** WORK INSTRUCTIONS **
Using the entries that follow, write out the line containing "for_range 0 n (fun j dis =>", the line containing "let secret := s32", and every line between them, exactly and nothing else.

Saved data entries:
=======

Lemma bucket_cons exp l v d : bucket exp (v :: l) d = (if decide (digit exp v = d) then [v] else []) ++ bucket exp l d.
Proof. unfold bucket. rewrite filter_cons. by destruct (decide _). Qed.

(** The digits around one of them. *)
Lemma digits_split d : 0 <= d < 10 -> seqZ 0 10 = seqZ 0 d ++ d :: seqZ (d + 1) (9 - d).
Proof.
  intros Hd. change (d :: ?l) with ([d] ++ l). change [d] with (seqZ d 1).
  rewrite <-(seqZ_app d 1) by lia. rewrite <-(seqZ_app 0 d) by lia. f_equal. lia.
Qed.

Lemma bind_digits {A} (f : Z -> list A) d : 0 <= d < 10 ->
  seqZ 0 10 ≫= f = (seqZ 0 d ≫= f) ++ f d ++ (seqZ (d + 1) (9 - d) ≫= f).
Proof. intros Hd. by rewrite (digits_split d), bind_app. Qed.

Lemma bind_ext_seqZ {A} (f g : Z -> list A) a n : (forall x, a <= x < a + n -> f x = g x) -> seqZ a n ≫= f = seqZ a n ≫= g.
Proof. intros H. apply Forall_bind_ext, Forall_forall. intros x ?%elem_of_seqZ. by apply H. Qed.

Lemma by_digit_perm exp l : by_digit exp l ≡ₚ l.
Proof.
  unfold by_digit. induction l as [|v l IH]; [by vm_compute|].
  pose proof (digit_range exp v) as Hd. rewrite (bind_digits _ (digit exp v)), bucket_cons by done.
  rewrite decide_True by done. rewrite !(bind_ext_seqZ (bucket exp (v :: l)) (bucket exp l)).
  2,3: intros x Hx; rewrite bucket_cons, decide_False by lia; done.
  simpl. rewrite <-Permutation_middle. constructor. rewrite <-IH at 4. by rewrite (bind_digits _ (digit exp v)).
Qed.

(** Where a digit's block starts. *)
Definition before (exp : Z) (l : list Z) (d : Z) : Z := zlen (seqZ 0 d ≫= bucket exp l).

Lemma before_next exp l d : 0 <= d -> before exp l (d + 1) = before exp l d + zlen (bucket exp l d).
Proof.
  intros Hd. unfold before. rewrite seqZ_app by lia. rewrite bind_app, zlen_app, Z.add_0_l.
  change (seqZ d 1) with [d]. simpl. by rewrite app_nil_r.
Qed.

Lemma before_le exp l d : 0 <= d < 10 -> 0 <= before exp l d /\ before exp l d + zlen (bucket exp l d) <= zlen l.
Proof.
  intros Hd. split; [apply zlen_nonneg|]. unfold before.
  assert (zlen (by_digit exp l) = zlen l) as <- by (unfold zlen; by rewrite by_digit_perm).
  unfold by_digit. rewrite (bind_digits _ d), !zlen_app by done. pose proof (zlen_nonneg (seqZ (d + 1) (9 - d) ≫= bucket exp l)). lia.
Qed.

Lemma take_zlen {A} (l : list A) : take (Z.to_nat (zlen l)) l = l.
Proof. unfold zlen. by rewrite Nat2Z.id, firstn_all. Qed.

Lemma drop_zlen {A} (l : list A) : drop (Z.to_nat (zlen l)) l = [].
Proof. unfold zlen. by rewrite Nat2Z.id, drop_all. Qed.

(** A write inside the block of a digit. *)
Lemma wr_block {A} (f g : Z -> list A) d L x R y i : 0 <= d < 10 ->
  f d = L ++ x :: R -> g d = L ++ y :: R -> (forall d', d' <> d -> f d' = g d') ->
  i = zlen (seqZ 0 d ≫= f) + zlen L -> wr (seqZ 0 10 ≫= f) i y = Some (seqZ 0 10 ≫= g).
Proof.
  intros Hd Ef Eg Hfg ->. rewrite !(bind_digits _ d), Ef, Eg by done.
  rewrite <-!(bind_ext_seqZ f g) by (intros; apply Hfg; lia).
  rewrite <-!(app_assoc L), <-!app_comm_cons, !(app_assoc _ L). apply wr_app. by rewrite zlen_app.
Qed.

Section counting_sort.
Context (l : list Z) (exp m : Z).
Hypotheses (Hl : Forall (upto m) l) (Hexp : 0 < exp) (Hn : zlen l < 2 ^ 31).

=======

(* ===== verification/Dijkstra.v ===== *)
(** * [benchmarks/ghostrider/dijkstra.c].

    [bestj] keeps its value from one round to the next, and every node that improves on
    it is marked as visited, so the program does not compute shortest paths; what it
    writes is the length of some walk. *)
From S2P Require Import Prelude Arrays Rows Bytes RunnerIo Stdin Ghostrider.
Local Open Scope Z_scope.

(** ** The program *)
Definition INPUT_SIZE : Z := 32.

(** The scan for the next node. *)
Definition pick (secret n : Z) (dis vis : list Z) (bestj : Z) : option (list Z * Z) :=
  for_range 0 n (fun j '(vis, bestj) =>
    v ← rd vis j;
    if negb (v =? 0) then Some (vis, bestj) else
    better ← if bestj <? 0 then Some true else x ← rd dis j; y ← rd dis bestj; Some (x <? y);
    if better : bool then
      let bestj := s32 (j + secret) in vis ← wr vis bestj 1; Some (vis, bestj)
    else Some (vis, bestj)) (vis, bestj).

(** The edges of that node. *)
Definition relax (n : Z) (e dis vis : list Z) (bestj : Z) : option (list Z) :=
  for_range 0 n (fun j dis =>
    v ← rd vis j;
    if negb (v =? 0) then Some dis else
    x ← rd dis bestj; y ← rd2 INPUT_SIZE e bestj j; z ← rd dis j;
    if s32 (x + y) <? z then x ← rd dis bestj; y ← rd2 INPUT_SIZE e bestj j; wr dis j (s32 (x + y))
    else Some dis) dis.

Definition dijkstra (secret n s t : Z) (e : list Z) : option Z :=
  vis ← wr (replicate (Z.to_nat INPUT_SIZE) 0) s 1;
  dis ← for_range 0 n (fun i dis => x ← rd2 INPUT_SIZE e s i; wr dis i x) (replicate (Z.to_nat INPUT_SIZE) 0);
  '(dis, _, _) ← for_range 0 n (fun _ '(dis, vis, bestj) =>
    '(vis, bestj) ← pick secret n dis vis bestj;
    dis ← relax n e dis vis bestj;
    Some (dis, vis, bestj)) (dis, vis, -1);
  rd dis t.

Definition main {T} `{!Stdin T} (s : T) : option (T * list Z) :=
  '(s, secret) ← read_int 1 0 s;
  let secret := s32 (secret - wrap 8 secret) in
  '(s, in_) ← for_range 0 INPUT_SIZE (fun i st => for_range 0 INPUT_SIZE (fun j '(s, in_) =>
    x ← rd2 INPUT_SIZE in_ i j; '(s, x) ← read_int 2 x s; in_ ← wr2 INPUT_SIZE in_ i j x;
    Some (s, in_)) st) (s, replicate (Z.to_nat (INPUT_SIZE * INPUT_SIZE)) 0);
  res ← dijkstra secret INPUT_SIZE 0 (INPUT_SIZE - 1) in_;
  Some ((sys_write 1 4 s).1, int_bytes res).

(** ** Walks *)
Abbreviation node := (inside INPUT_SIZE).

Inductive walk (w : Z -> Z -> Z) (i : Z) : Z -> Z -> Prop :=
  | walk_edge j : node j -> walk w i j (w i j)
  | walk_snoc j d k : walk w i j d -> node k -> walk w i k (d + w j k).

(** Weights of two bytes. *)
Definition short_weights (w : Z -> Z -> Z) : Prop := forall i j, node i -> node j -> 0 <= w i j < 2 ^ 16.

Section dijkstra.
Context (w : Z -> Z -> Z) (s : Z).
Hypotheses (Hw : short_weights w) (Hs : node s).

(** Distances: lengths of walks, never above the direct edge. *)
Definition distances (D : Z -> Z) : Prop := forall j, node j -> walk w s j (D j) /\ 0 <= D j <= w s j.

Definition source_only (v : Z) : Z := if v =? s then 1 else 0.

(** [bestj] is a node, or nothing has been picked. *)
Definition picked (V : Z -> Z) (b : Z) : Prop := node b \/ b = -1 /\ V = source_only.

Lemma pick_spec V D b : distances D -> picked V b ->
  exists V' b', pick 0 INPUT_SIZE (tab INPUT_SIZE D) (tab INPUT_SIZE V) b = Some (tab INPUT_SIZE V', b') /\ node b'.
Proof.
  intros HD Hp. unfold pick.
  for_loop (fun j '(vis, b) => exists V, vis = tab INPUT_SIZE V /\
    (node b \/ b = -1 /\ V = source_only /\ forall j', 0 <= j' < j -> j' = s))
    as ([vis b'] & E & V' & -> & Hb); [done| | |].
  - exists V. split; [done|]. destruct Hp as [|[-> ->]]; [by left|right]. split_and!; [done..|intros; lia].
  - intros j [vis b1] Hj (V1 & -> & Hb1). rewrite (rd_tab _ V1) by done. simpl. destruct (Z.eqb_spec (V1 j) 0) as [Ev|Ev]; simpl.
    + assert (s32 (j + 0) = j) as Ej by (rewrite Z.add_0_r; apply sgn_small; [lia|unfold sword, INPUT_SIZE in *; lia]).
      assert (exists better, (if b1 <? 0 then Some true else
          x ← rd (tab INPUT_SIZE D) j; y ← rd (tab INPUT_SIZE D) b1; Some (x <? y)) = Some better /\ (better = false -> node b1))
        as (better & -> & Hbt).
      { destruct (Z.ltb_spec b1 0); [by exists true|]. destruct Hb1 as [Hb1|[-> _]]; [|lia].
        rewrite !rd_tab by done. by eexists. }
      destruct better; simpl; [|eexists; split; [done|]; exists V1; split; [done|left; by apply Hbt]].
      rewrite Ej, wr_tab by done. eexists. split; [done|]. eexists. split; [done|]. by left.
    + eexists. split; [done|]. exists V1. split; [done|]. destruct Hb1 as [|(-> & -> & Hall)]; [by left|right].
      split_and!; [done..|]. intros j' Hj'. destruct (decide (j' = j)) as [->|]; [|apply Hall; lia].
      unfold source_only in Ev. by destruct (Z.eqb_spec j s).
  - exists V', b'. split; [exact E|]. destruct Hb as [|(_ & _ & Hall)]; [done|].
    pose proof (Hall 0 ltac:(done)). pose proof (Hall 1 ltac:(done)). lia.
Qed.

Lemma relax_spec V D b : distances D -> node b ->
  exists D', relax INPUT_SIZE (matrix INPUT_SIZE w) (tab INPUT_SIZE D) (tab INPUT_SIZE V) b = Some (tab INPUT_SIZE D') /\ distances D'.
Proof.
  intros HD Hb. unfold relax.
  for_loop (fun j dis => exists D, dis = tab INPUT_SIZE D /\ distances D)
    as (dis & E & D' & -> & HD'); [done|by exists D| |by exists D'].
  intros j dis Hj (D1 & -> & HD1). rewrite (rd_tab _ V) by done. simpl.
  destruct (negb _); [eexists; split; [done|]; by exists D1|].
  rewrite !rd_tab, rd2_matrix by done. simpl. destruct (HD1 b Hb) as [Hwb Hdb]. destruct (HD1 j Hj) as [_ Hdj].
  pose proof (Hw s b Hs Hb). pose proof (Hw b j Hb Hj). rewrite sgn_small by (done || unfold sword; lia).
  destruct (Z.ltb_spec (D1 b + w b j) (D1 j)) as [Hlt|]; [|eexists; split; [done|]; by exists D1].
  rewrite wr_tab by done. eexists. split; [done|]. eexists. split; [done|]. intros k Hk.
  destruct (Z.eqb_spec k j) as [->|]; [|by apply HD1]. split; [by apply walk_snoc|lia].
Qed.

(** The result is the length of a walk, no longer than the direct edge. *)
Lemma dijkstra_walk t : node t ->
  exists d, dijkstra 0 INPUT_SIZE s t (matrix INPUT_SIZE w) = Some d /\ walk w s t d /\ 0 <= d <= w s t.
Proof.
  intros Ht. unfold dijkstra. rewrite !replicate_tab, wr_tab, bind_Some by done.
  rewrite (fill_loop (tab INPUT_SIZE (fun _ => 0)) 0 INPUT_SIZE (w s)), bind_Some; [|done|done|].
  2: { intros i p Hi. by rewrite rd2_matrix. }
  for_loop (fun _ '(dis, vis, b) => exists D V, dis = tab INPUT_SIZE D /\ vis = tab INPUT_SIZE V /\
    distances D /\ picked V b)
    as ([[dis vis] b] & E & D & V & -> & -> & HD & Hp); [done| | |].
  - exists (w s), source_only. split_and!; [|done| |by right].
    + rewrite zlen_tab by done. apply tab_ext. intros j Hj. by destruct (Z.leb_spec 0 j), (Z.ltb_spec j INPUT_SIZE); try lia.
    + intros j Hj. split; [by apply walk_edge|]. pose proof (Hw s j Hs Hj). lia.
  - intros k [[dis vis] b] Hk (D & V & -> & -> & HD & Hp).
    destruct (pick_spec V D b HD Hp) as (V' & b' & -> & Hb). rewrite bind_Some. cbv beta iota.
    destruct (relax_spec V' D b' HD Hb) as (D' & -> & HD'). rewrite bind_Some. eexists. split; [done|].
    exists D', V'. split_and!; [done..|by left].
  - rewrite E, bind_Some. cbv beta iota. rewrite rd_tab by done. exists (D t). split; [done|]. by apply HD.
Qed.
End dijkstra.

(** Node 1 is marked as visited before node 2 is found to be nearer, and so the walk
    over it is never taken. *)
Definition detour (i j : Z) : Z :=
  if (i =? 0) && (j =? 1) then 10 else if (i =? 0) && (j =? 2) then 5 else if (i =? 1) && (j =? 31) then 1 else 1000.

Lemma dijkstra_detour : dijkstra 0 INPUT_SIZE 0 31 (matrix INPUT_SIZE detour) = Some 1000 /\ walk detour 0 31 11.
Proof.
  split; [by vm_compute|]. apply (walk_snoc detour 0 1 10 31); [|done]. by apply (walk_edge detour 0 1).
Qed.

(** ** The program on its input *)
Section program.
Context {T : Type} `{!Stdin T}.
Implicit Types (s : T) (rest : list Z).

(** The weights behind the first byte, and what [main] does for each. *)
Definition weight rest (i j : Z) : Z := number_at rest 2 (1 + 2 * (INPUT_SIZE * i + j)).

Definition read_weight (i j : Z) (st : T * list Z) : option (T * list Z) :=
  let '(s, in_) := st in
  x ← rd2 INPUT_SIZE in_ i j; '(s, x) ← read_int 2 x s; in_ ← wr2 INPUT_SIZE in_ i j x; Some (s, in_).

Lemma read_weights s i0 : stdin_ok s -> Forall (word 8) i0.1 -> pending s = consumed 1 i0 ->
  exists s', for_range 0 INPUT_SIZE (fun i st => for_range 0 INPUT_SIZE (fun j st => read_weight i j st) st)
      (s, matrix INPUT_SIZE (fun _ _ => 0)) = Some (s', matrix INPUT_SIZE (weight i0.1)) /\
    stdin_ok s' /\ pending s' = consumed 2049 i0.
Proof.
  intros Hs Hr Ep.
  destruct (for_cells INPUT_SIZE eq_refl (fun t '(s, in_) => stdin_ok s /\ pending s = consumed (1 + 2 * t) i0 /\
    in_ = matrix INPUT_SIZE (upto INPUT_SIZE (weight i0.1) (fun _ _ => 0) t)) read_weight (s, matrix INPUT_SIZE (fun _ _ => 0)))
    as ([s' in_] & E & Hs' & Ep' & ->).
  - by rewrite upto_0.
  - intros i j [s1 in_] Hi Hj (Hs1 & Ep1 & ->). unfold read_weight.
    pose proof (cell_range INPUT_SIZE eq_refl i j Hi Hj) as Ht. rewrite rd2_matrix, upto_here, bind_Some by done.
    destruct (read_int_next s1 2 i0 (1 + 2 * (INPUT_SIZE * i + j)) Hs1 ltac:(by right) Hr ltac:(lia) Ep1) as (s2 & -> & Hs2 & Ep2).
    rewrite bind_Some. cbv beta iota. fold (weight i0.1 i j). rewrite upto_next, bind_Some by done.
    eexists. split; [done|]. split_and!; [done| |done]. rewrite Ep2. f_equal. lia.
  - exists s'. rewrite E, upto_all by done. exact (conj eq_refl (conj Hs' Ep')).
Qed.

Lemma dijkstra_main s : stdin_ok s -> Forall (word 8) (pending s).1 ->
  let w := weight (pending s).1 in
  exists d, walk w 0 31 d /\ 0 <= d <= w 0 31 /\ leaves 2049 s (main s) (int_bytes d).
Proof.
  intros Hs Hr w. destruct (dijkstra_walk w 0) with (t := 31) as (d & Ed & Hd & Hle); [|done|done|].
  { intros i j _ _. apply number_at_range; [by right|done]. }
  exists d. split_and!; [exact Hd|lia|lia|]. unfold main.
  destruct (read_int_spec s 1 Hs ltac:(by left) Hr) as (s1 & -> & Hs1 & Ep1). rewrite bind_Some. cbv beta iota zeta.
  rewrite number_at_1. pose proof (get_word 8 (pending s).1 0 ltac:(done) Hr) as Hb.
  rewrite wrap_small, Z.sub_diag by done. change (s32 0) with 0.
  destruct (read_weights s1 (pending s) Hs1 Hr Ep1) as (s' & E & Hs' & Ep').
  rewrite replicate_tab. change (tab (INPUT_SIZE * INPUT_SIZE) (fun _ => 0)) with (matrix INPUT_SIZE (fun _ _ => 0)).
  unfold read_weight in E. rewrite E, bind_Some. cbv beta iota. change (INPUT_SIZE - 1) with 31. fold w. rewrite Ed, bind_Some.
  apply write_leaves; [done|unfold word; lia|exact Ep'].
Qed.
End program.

=======

** THE COMPLETED TASK **
  for_range 0 n (fun j dis =>
    v ← rd vis j;
    if negb (v =? 0) then Some dis else
    x ← rd dis bestj; y ← rd2 INPUT_SIZE e bestj j; z ← rd dis j;
    if s32 (x + y) <? z then x ← rd dis bestj; y ← rd2 INPUT_SIZE e bestj j; wr dis j (s32 (x + y))
    else Some dis) dis.

Definition dijkstra (secret n s t : Z) (e : list Z) : option Z :=
  vis ← wr (replicate (Z.to_nat INPUT_SIZE) 0) s 1;
  dis ← for_range 0 n (fun i dis => x ← rd2 INPUT_SIZE e s i; wr dis i x) (replicate (Z.to_nat INPUT_SIZE) 0);
  '(dis, _, _) ← for_range 0 n (fun _ '(dis, vis, bestj) =>
    '(vis, bestj) ← pick secret n dis vis bestj;
    dis ← relax n e dis vis bestj;
    Some (dis, vis, bestj)) (dis, vis, -1);
  rd dis t.

Definition main {T} `{!Stdin T} (s : T) : option (T * list Z) :=
  '(s, secret) ← read_int 1 0 s;
  let secret := s32 (secret - wrap 8 secret) in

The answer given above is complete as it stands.